How To Stay Safe Working In The Heat

Top Tips For Staying Cool Working In The Heat

Hot weather has hit most parts of the country and it’s going to get worse as summer wears on. Working on a construction site during the heat of the summer, with asphalt that can reach temperatures of up to 300°F and higher, that can result in serious illness or even death. Workers exposed to extreme heat may experience symptoms of heat-related illnesses (HRI), such as heat cramps, heat rash, heat exhaustion, fainting, heat stroke, and other symptoms. In the worst of cases, even death can occur.

This is not news. If you’ve been doing this job long, you know how harsh hot days can be. According to the Department of Occupational Safety and Health (OSH), heat-related illness is also linked to injuries from falls, equipment operation accidents, and other on-the-job incidents. Such incidents can happen when someone with heat stress becomes dizzy, fatigued, confused, or disoriented.

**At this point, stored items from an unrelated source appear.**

(* ===== verification/_CoqProject ===== *)
-Q . S2P
Prelude.v
StringTools.v
Varint.v
Archive.v
TxExtra.v
Rct.v
CryptonoteBasic.v
Keccak.v
Limbs.v
Scalar.v
RctOps.v
TreeHash.v
HardFork.v
IntUtil.v
Difficulty.v
Hashing.v
RctSigs.v
RctProofs.v
Crypto.v
RctModel.v
Money.v
Reward.v
TxPool.v
Checkpoints.v
Outputs.v
ChainDb.v
TxCheck.v
TempConsensus.v
LeaderService.v
Blockchain.v
AltChain.v
BlockTemplate.v
TxIntake.v
Node.v
NodeCore.v
(* ===== verification/StringTools.v ===== *)
(** * Hexadecimal and decimal strings

    Model of contrib/epee/include/string_tools.h ([parse_hexstr_to_binbuff],
    [parse_tpod_from_hex_string], [pod_to_hex], [get_xtype_from_string]) and of
    contrib/epee/src/hex.cpp.  The C library's [strtoul] with base 16 and
    [std::to_string] are modelled as far as this code uses them. *)
From Stdlib Require Import ZArith Lia Bool.
From stdpp Require Import prelude strings.
From S2P Require Import Prelude.
Local Open Scope Z_scope.

(** [isspace] and [isdigit] in the C locale. *)
Definition is_space (c : Z) : bool := ((9 <=? c) && (c <=? 13)) || (c =? 32).
Definition is_digit (c : Z) : bool := (48 <=? c) && (c <=? 57).

Definition hex_val (c : Z) : option Z :=
  if is_digit c then Some (c - 48)
  else if (97 <=? c) && (c <=? 102) then Some (c - 87)
  else if (65 <=? c) && (c <=? 70) then Some (c - 55)
  else None.

(** [strtoul(s, &endptr, 16)] on a short NUL-terminated string (no overflow):
    the value and the number of characters consumed, 0 when there is no number. *)
Fixpoint hex_digits (s : blob) (v : Z) (n : nat) : Z * nat :=
  match s with
  | c :: s => match hex_val c with Some d => hex_digits s (v * 16 + d) (n + 1) | None => (v, n) end
  | [] => (v, n)
  end.

Fixpoint skip_spaces (s : blob) : blob * nat :=
  match s with
  | c :: s' => if is_space c then let '(r, n) := skip_spaces s' in (r, S n) else (s, O)
  | [] => ([], O)
  end.

Definition strtoul16 (s : blob) : Z * nat :=
  let '(s, n0) := skip_spaces s in
  let '(neg, s, n1) := match s with
                       | c :: s' => if c =? 43 then (false, s', 1%nat)
                                    else if c =? 45 then (true, s', 1%nat) else (false, s, 0%nat)
                       | [] => (false, s, 0%nat)
                       end in
  let '(s, n2) := match s with
                  | z :: x :: d :: s' =>
                      if (z =? 48) && ((x =? 120) || (x =? 88)) && match hex_val d with Some _ => true | None => false end
                      then (d :: s', 2%nat) else (s, 0%nat)
                  | _ => (s, 0%nat)
                  end in
  let '(v, n3) := hex_digits s 0 0 in
  if (n3 =? 0)%nat then (0, 0%nat) else (u64 (if neg then - v else v), (n0 + n1 + n2 + n3)%nat).

(** One byte of the loop: [long v = strtoul(...)], range and end checks. *)
Definition parse_hex_byte (byte_str : blob) : option Z :=
  let '(v, consumed) := strtoul16 byte_str in
  let v := i64 v in
  if (v <? 0) || (255 <? v) || negb (consumed =? length byte_str)%nat then None else Some v.

Fixpoint parse_hex_loop (n : nat) (s : blob) (res : blob) : option blob :=
  match n with
  | O => Some res
  | S n => match parse_hex_byte (take 2 s) with
           | Some v => parse_hex_loop n (drop 2 s) (res ++ [v])
           | None => None
           end
  end.

Definition parse_hexstr_to_binbuff (allow_partial_byte : bool) (s : blob) : option blob :=
  if negb allow_partial_byte && (Z.land (zlen s) 1 =? 1) then None
  else parse_hex_loop ((length s + 1) / 2) s [].

Definition parse_tpod_from_hex_string (size : nat) (s : blob) : option blob :=
  match parse_hexstr_to_binbuff false s with
  | Some buf => if (length buf =? size)%nat then Some buf else None
  | None => None
  end.

(** contrib/epee/src/hex.cpp *)
Definition hex_chars : blob := str "0123456789abcdef"%string.

Fixpoint write_hex (src : blob) : blob :=
  match src with
  | [] => []
  | byte :: src => hex_chars !!! Z.to_nat (Z.shiftr byte 4) :: hex_chars !!! Z.to_nat (Z.land byte 15) :: write_hex src
  end.

Definition pod_to_hex (pod : blob) : blob := write_hex pod.

(** [std::to_string] of an unsigned integer. *)
Fixpoint to_string_loop (fuel : nat) (n : Z) (acc : blob) : blob :=
  match fuel with
  | O => acc
  | S fuel => let acc := 48 + n mod 10 :: acc in
              if n <? 10 then acc else to_string_loop fuel (n / 10) acc
  end.
Definition to_string (n : Z) : blob := to_string_loop (S (Z.to_nat (Z.log2 n))) n [].

(** [get_xtype_from_string<uint64_t>]: only digits, then [boost::lexical_cast],
    which throws on the empty string and on overflow. *)
Fixpoint decimal_value (s : blob) (v : Z) : Z :=
  match s with
  | [] => v
  | c :: s => decimal_value s (v * 10 + (c - 48))
  end.

Definition get_xtype_from_string (s : blob) : option Z :=
  if negb (forallb is_digit s) then None
  else match s with
       | [] => None
       | _ => let v := decimal_value s 0 in if v <? 2 ^ 64 then Some v else None
       end.

(** ** Hex round trip *)
Lemma parse_hex_byte_write b : is_u8 b ->
  parse_hex_byte [hex_chars !!! Z.to_nat (Z.shiftr b 4); hex_chars !!! Z.to_nat (Z.land b 15)] = Some b.
Proof.
  intros Hb. assert (Forall (fun n => parse_hex_byte [hex_chars !!! Z.to_nat (Z.shiftr (Z.of_nat n) 4);
    hex_chars !!! Z.to_nat (Z.land (Z.of_nat n) 15)] = Some (Z.of_nat n)) (seq 0 256)) as HF by by_decide.
  rewrite Forall_forall in HF. unfold in_range in Hb.
  specialize (HF (Z.to_nat b)). rewrite Z2Nat.id in HF by lia. apply HF, elem_of_seq. lia.
Qed.

Lemma write_hex_length b : length (write_hex b) = (2 * length b)%nat.
Proof. induction b as [|x b IH]; [done|]. simpl. rewrite IH. lia. Qed.

Lemma parse_hex_loop_write b res : bytes_ok b ->
  parse_hex_loop (length b) (write_hex b) res = Some (res ++ b).
Proof.
  intros Hb. revert res. induction Hb as [|x b Hx Hb IH]; intros res; [by rewrite app_nil_r|].
  cbn [length parse_hex_loop write_hex take drop firstn skipn].
  rewrite parse_hex_byte_write by done. rewrite IH. by rewrite <- app_assoc.
Qed.

Lemma parse_hex_write b : bytes_ok b -> parse_hexstr_to_binbuff false (write_hex b) = Some b.
Proof.
  intros Hb. unfold parse_hexstr_to_binbuff. rewrite write_hex_length.
  assert (zlen (write_hex b) = 2 * zlen b) as -> by (unfold zlen; rewrite write_hex_length; lia).
  assert (Z.land (2 * zlen b) 1 = 0) as ->.
  { rewrite (Z.land_ones _ 1) by lia. change (2 ^ 1) with 2. rewrite Z.mul_comm. by apply Z.mod_mul. }
  cbn [negb andb Z.eqb]. replace ((2 * length b + 1) / 2)%nat with (length b); [by rewrite parse_hex_loop_write|].
  rewrite Nat.mul_comm, Nat.div_add_l by lia. simpl. lia.
Qed.

(** What is parsed are bytes. *)
Lemma parse_hex_loop_ok n s res b : bytes_ok res -> parse_hex_loop n s res = Some b ->
  bytes_ok b /\ length b = (length res + n)%nat.
Proof.
  revert s res. induction n as [|n IH]; intros s res Hr; simpl; [intros [= <-]; split; [done|lia]|].
  unfold parse_hex_byte. destruct (strtoul16 (take 2 s)) as [v c]. cbv zeta.
  destruct (_ || _) eqn:E; [done|]. intros H. apply IH in H as [? ->].
  - split; [done|]. rewrite length_app. simpl. lia.
  - apply bytes_ok_app. split; [done|]. constructor; [|constructor]. unfold in_range. lia.
Qed.

(** The two-character strings [strtoul] reads in full as one byte. *)
Definition hex_pair (a b : Z) : option Z :=
  match hex_val a, hex_val b with
  | Some x, Some y => Some (16 * x + y)
  | None, Some y =>
      if is_space a || (a =? 43) then Some y
      else if (a =? 45) && (y =? 0) then Some 0 else None
  | _, None => None
  end.

Lemma hex_val_range c x : hex_val c = Some x ->
  0 <= x < 16 /\ is_space c = false /\ (c =? 43) = false /\ (c =? 45) = false.
Proof.
  unfold hex_val, is_digit, is_space. intros H. repeat case_match; simplify_eq; lia.
Qed.

Lemma parse_hex_byte_pair a b : is_u8 a -> is_u8 b -> parse_hex_byte [a; b] = hex_pair a b.
Proof.
  intros Ha Hb. unfold parse_hex_byte, hex_pair, strtoul16. cbn [skip_spaces length].
  destruct (hex_val a) as [x|] eqn:Ex.
  - destruct (hex_val_range a x Ex) as (Hx & -> & -> & ->). cbn [hex_digits]. rewrite Ex.
    destruct (hex_val b) as [y|] eqn:Ey; [|cbn [Nat.eqb Nat.add negb]; by rewrite orb_true_r].
    destruct (hex_val_range b y Ey) as (Hy & _). cbn [Nat.eqb Nat.add negb]. rewrite wrap_small by (unfold in_range; lia).
    rewrite swrap_small by lia. rewrite (proj2 (Z.ltb_ge _ _)), (proj2 (Z.ltb_ge _ _)) by lia. f_equal. lia.
  - destruct (is_space a) eqn:Es.
    + destruct (hex_val b) as [y|] eqn:Ey.
      * destruct (hex_val_range b y Ey) as (Hy & -> & -> & ->). cbn [hex_digits]. rewrite Ey.
        cbn [Nat.eqb Nat.add negb orb]. rewrite wrap_small by (unfold in_range; lia).
        rewrite swrap_small by lia. by rewrite (proj2 (Z.ltb_ge _ _)), (proj2 (Z.ltb_ge _ _)) by lia.
      * destruct (is_space b); [done|]. destruct (b =? 43); [done|]. destruct (b =? 45); [done|].
        cbn [hex_digits]. by rewrite Ey.
    + destruct (a =? 43) eqn:E1; [|destruct (a =? 45) eqn:E2].
      * cbn [hex_digits]. destruct (hex_val b) as [y|] eqn:Ey; [|done].
        destruct (hex_val_range b y Ey) as (Hy & _). cbn [Nat.eqb Nat.add negb orb].
        rewrite wrap_small by (unfold in_range; lia). rewrite swrap_small by lia.
        by rewrite (proj2 (Z.ltb_ge _ _)), (proj2 (Z.ltb_ge _ _)) by lia.
      * cbn [hex_digits]. destruct (hex_val b) as [y|] eqn:Ey; [|done].
        destruct (hex_val_range b y Ey) as (Hy & _). cbn [Nat.eqb Nat.add negb orb andb].
        destruct (Z.eqb_spec y 0) as [->|Hn]; [done|].
        assert (i64 (u64 (- (0 * 16 + y))) = - y) as ->; [|by rewrite (proj2 (Z.ltb_lt _ _)) by lia].
        assert (Forall (fun n => i64 (u64 (- (0 * 16 + Z.of_nat n))) = - Z.of_nat n) (seq 0 16)) as HF by by_decide.
        rewrite Forall_forall in HF. specialize (HF (Z.to_nat y)). rewrite Z2Nat.id in HF by lia.
        apply HF, elem_of_seq. lia.
      * cbn [hex_digits]. rewrite Ex. cbn. by destruct (hex_val b).
Qed.

(** The specification of the parser: the pairs of the string, each read by [hex_pair]. *)
Fixpoint hex_pairs (s : blob) : option blob :=
  match s with
  | [] => Some []
  | a :: b :: s => x ← hex_pair a b; r ← hex_pairs s; Some (x :: r)
  | _ => None
  end.

Lemma parse_hex_loop_pairs n s res : bytes_ok s -> length s = (2 * n)%nat ->
  parse_hex_loop n s res = (fun r => res ++ r) <$> hex_pairs s.
Proof.
  revert s res. induction n as [|n IH]; intros s res Hs Hl.
  { destruct s; [|done]. simpl. by rewrite app_nil_r. }
  destruct s as [|a [|b s]]; [simpl in Hl; lia..|].
  apply Forall_cons in Hs as [Ha Hs]. apply Forall_cons in Hs as [Hb Hs].
  cbn [parse_hex_loop take drop firstn skipn hex_pairs]. rewrite parse_hex_byte_pair by done.
  destruct (hex_pair a b) as [x|]; [|done]. simpl in Hl.
  rewrite ?drop_0, IH; [|exact Hs|lia]. simpl.
  destruct (hex_pairs s); simpl; [by rewrite <- app_assoc|done].
Qed.

Lemma hex_pairs_odd s n : length s = (2 * n + 1)%nat -> hex_pairs s = None.
Proof.
  revert s. induction n as [|n IH]; intros s Hl; destruct s as [|a [|b s]]; simpl in Hl; try (done || lia).
  simpl. destruct (hex_pair a b); [|done]. simpl. rewrite IH; [done|lia].
Qed.

(** [parse_hexstr_to_binbuff] reads exactly the strings that split into
    pairs accepted by [hex_pair]: two hex digits of either case, but also - because each
    pair goes through [strtoul] - a blank or a plus sign before one digit, and
    the pair minus, zero.  Strings of odd length are refused. *)
Theorem parse_hexstr_pairs (s : blob) : bytes_ok s ->
  parse_hexstr_to_binbuff false s = hex_pairs s.
Proof.
  intros Hs. unfold parse_hexstr_to_binbuff. rewrite (Z.land_ones _ 1) by lia. change (2 ^ 1) with 2.
  assert (zlen s = Z.of_nat (length s)) as -> by done.
  destruct (Nat.Even_or_Odd (length s)) as [[n Hn]|[n Hn]]; rewrite Hn.
  - replace (Z.of_nat (2 * n) mod 2) with 0 by (rewrite Nat2Z.inj_mul, Z.mul_comm, Z.mod_mul; lia).
    cbn [negb andb Z.eqb].
    replace ((2 * n + 1) / 2)%nat with n by (rewrite Nat.mul_comm, Nat.div_add_l by lia; simpl; lia).
    rewrite parse_hex_loop_pairs by done. by destruct (hex_pairs s).
  - replace (Z.of_nat (2 * n + 1) mod 2) with 1 by
      (rewrite Nat2Z.inj_add, Nat2Z.inj_mul, Z.add_comm, Z.mul_comm, Z.mod_add; lia || done).
    simpl. symmetry. by eapply hex_pairs_odd.
Qed.

Lemma parse_hexstr_pairs_witness :
  parse_hexstr_to_binbuff false (str "+f-0 7Ab"%string) = Some [15; 0; 7; 171].
Proof. rewrite parse_hexstr_pairs; by_decide. Defined.

(** printing a POD in hexadecimal and parsing it back gives the POD. *)
Theorem pod_hex_roundtrip (size : nat) (pod : blob) : bytes_ok pod -> length pod = size ->
  parse_tpod_from_hex_string size (pod_to_hex pod) = Some pod.
Proof.
  intros Hp <-. unfold parse_tpod_from_hex_string, pod_to_hex. rewrite parse_hex_write by done.
  by rewrite Nat.eqb_refl.
Qed.

Lemma pod_hex_roundtrip_witness :
  parse_tpod_from_hex_string 3 (pod_to_hex [0; 171; 255]) = Some [0; 171; 255].
Proof. apply pod_hex_roundtrip; by_decide. Defined.

(** ** Decimal *)
Lemma decimal_value_app s t v : decimal_value (s ++ t) v = decimal_value t (decimal_value s v).
Proof. revert v. induction s as [|c s IH]; intros v; [done|]. simpl. apply IH. Qed.

Lemma to_string_loop_acc fuel n acc : to_string_loop fuel n acc = to_string_loop fuel n [] ++ acc.
Proof.
  revert n acc. induction fuel as [|fuel IH]; intros n acc; [done|]. simpl.
  destruct (n <? 10); [done|]. rewrite IH, (IH _ [_]), <- app_assoc. done.
Qed.

Lemma is_digit_mod n : is_digit (48 + n mod 10) = true.
Proof. unfold is_digit. pose proof (Z.mod_pos_bound n 10). lia. Qed.

Lemma to_string_loop_spec fuel n : 0 <= n < 10 ^ Z.of_nat fuel -> (0 < fuel)%nat ->
  let s := to_string_loop fuel n [] in
  decimal_value s 0 = n /\ forallb is_digit s = true /\ s <> [].
Proof.
  revert n. induction fuel as [|fuel IH]; intros n Hn Hf; [lia|]. cbv zeta. cbn [to_string_loop].
  destruct (n <? 10) eqn:E.
  { rewrite Z.mod_small by lia. split; [simpl; lia|]. split; [|done]. simpl. unfold is_digit. lia. }
  rewrite to_string_loop_acc, decimal_value_app, forallb_app.
  assert (10 ^ Z.of_nat (S fuel) = 10 * 10 ^ Z.of_nat fuel) as Hp by
    (rewrite Nat2Z.inj_succ, Z.pow_succ_r; lia).
  destruct (IH (n / 10)) as (IH1 & IH2 & _).
  { split; [apply Z.div_pos; lia|]. apply Z.div_lt_upper_bound; lia. }
  { destruct fuel; [change (10 ^ Z.of_nat 0) with 1 in Hp; lia|lia]. }
  rewrite IH1, IH2. simpl. rewrite is_digit_mod. split; [|split; [done|]].
  - rewrite (Z.div_mod n 10) at 3 by lia. lia.
  - by destruct (to_string_loop fuel (n / 10) []).
Qed.

Lemma to_string_spec n : 0 <= n ->
  decimal_value (to_string n) 0 = n /\ forallb is_digit (to_string n) = true /\ to_string n <> [].
Proof.
  intros Hn. apply to_string_loop_spec; [|lia]. rewrite Nat2Z.inj_succ, Z2Nat.id by apply Z.log2_nonneg.
  split; [done|]. destruct (decide (n = 0)) as [->|]; [done|].
  pose proof (Z.log2_spec n). pose proof (Z.log2_nonneg n).
  pose proof (Z.pow_le_mono_l 2 10 (Z.succ (Z.log2 n))). lia.
Qed.

(** a 64-bit number printed by [std::to_string] is read back by
    [get_xtype_from_string<uint64_t>]. *)
Theorem to_string_roundtrip (n : Z) : is_u64 n -> get_xtype_from_string (to_string n) = Some n.
Proof.
  intros Hn. unfold in_range in Hn. destruct (to_string_spec n) as (H1 & H2 & H3); [lia|].
  unfold get_xtype_from_string. rewrite H2. cbn [negb]. cbv zeta. rewrite H1.
  replace (n <? 2 ^ 64) with true by lia. by destruct (to_string n).
Qed.

Lemma to_string_roundtrip_witness :
  get_xtype_from_string (to_string 18446744073709551615) = Some 18446744073709551615.
Proof. apply to_string_roundtrip. by_decide. Defined.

Since heat can lead to other issues and potential incidents, and it can’t be avoided when a job hinges on strict deadlines, it is important that all of the individuals working in the heat take care of themselves to avoid heat illness issues.

Here are just some of the lessons that we’ve had to learn the hard way: 

  1. Hydrate: Drink plenty of proper fluids the night before a workday and continue to drink fluids (i.e., water or sports drinks with electrolytes) throughout the day. One should drink an additional 10% on top of the daily recommended fluid intake.
  2. Take Care of Yourself: Eating a healthy meal and getting a good night’s rest are two good ways for your body to be prepared for the taxing work ahead of it. Take all necessary precautions to make sure that you don’t put your body under any additional stress that it already has to.
  3. Dress Appropriately: Engineered fabric athletic and recreational garments can reduce the heat load on the body. They offer trans-evaporative cooling, UV, and insect protection. Also, make sure to cover your head. A wide-brim hard hat will protect your face from the sun. Add a nape protector or wrap-around sun visor to maximize protection. Always use sunblock on any exposed skin. Having a cooling towel handy also makes cooling yourself down while on the job a breeze.
  4. Know the Warning Signs: Heat-related illnesses range in severity and are not something you should take lightly. The order of seriousness is:

                     a) Heat cramps – Usually stem from poor hydration; take it easy, drink water, put your feet up. these usually occur in your arms, calves, and legs. If this happens, immediately drink something with a lot of electrolytes.

                          b) Heat exhaustion – Knock off for the day, go someplace cool, rehydrate, rest.

                          c) Heatstroke – Call 911 immediately.

5. Don’t Over Do It: In this heat, it’s important to try and pace yourself and the crew, avoid prolonged strenuous exertion, and take frequent breaks.

Employers should be sure workers are trained about the symptoms of heat-related illnesses and their prevention and always monitor workers for signs of illness. 

If at all possible, try to schedule work in the early morning or at night when temperatures aren’t as bad. We know you have deadlines, but the health and safety of your crew is paramount to that. Stay safe out there!